▶ **Prompt**
A single number is the answer: the count of lines in these records with "occupied" in them.

▶ **Extracted data**
□ □ □ □ □ □ □
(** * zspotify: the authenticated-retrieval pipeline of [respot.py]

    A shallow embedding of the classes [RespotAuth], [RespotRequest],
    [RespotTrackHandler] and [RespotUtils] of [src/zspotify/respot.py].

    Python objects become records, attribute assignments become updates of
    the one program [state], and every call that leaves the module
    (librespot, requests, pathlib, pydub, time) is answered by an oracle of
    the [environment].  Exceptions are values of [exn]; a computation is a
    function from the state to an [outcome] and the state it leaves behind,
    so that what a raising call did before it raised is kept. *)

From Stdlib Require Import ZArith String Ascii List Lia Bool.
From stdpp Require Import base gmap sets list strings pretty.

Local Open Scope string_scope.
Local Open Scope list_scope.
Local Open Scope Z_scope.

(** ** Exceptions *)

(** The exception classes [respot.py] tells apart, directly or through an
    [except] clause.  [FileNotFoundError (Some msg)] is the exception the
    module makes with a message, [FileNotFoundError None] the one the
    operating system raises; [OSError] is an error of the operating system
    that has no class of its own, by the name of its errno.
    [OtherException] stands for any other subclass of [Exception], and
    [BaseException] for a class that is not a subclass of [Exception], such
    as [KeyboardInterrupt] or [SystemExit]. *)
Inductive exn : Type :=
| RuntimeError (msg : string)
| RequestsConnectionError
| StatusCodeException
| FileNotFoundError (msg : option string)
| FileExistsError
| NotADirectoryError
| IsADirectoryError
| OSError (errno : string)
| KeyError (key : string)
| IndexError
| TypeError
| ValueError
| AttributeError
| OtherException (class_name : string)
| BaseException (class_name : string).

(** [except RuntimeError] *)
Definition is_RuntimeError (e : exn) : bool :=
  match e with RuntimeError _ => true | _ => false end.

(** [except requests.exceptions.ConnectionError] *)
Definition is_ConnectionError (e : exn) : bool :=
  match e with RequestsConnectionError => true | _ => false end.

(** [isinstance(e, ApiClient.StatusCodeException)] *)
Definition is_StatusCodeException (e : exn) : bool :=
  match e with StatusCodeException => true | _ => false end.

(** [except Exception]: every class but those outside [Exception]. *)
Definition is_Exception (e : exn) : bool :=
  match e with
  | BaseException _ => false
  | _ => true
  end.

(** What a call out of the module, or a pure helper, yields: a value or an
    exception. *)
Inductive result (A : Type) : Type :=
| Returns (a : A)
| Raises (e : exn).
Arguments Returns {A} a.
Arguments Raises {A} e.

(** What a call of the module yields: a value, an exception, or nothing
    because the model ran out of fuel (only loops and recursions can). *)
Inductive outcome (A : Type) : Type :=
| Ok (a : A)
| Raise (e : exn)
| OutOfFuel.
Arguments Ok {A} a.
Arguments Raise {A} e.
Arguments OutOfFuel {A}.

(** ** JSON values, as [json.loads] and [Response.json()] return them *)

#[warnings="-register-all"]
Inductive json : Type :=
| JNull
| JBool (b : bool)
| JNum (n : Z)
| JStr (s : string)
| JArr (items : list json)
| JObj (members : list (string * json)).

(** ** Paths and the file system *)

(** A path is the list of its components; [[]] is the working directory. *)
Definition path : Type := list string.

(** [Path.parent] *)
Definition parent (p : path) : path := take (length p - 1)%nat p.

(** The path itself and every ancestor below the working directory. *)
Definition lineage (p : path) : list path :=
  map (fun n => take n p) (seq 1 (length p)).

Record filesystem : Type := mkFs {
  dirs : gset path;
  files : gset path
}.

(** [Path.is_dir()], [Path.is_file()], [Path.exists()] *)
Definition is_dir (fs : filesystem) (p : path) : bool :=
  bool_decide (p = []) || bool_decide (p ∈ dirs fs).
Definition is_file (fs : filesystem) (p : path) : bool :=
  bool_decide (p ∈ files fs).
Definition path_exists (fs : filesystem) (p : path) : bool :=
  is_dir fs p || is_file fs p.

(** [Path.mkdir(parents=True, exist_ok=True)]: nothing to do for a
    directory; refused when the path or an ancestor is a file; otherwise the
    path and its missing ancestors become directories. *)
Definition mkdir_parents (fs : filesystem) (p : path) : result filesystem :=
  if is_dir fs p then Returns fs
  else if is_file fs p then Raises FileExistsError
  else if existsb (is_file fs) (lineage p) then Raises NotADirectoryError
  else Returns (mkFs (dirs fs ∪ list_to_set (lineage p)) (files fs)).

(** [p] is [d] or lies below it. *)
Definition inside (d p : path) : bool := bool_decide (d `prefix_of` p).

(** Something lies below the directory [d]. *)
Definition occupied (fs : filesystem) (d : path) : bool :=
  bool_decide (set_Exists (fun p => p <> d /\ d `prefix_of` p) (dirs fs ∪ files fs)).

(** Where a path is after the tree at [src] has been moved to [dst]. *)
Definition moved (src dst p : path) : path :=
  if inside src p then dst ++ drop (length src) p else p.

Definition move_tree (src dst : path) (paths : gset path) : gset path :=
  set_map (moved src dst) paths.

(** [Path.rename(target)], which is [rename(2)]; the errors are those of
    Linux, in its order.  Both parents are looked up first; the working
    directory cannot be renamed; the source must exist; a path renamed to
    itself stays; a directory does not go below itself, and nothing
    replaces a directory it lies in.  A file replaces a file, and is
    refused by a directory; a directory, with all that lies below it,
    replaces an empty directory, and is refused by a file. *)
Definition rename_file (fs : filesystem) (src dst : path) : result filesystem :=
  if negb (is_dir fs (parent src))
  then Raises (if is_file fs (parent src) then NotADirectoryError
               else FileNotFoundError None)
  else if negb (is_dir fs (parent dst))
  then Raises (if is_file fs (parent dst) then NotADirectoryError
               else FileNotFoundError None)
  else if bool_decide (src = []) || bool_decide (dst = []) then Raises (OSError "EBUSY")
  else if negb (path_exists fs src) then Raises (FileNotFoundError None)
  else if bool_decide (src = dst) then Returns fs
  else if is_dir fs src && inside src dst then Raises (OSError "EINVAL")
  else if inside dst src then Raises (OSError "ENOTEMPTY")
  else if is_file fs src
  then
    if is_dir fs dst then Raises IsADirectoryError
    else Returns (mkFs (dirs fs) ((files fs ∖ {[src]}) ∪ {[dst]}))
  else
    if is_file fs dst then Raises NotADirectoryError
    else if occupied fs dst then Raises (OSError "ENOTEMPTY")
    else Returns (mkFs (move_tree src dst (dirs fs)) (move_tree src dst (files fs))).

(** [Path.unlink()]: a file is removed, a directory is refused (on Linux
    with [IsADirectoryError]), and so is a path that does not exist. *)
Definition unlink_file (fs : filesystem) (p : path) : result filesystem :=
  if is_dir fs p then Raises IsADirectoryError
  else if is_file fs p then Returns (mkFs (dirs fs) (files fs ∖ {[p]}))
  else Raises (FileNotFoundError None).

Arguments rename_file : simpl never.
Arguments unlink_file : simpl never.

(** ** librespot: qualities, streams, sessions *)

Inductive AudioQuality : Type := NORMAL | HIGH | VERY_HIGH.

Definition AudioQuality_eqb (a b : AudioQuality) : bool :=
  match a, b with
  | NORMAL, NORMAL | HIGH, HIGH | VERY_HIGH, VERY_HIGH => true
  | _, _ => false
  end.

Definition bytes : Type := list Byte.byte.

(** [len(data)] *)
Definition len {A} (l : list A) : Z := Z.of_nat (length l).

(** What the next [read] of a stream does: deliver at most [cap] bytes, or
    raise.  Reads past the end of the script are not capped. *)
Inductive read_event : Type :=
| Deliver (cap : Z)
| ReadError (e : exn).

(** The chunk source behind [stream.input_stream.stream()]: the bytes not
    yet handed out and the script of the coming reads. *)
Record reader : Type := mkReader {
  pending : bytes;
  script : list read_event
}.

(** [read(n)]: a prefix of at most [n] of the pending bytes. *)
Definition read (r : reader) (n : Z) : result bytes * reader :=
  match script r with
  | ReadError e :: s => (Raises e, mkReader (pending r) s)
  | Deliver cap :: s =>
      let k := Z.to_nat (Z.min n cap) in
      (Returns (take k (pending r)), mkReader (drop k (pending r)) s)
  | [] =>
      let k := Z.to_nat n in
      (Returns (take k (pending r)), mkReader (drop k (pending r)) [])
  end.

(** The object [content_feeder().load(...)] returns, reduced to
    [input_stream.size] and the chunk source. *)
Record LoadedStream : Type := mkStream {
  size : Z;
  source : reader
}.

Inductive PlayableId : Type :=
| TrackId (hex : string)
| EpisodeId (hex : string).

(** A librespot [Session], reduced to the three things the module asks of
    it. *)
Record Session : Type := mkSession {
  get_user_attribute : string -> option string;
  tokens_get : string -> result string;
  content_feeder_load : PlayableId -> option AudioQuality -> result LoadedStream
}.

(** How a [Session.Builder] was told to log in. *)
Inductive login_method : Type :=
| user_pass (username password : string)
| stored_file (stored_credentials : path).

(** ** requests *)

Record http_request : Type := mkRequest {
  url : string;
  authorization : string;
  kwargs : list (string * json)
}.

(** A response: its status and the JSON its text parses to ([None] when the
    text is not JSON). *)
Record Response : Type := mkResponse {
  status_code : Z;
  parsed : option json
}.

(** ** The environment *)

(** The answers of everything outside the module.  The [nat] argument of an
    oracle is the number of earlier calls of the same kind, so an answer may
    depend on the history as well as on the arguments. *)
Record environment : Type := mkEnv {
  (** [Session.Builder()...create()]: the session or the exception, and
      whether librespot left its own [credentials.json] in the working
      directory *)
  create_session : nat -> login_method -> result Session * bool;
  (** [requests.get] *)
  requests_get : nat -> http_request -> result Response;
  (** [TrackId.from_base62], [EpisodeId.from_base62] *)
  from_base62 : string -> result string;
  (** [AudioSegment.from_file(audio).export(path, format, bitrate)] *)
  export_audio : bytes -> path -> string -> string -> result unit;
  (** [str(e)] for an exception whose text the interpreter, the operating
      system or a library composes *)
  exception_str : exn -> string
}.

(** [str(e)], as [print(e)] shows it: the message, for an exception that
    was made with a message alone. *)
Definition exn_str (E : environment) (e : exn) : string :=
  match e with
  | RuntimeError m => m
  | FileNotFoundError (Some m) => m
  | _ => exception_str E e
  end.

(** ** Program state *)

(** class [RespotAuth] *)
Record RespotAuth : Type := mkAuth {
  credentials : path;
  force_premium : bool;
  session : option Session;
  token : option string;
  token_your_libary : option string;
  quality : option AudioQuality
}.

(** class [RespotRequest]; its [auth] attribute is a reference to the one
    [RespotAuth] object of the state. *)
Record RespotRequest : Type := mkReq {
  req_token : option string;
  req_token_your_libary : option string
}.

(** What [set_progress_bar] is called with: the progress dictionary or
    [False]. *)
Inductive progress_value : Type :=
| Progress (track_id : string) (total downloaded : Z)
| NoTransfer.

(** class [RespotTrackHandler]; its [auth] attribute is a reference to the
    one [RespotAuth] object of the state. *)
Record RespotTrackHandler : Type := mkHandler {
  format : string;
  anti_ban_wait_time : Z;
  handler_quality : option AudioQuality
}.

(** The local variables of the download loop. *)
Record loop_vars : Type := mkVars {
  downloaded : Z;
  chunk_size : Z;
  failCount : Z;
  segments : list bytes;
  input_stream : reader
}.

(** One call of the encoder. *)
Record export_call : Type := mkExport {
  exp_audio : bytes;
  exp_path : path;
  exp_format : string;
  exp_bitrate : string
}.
□ □ □ □ □ □ □
▶ **Exercise solution**
2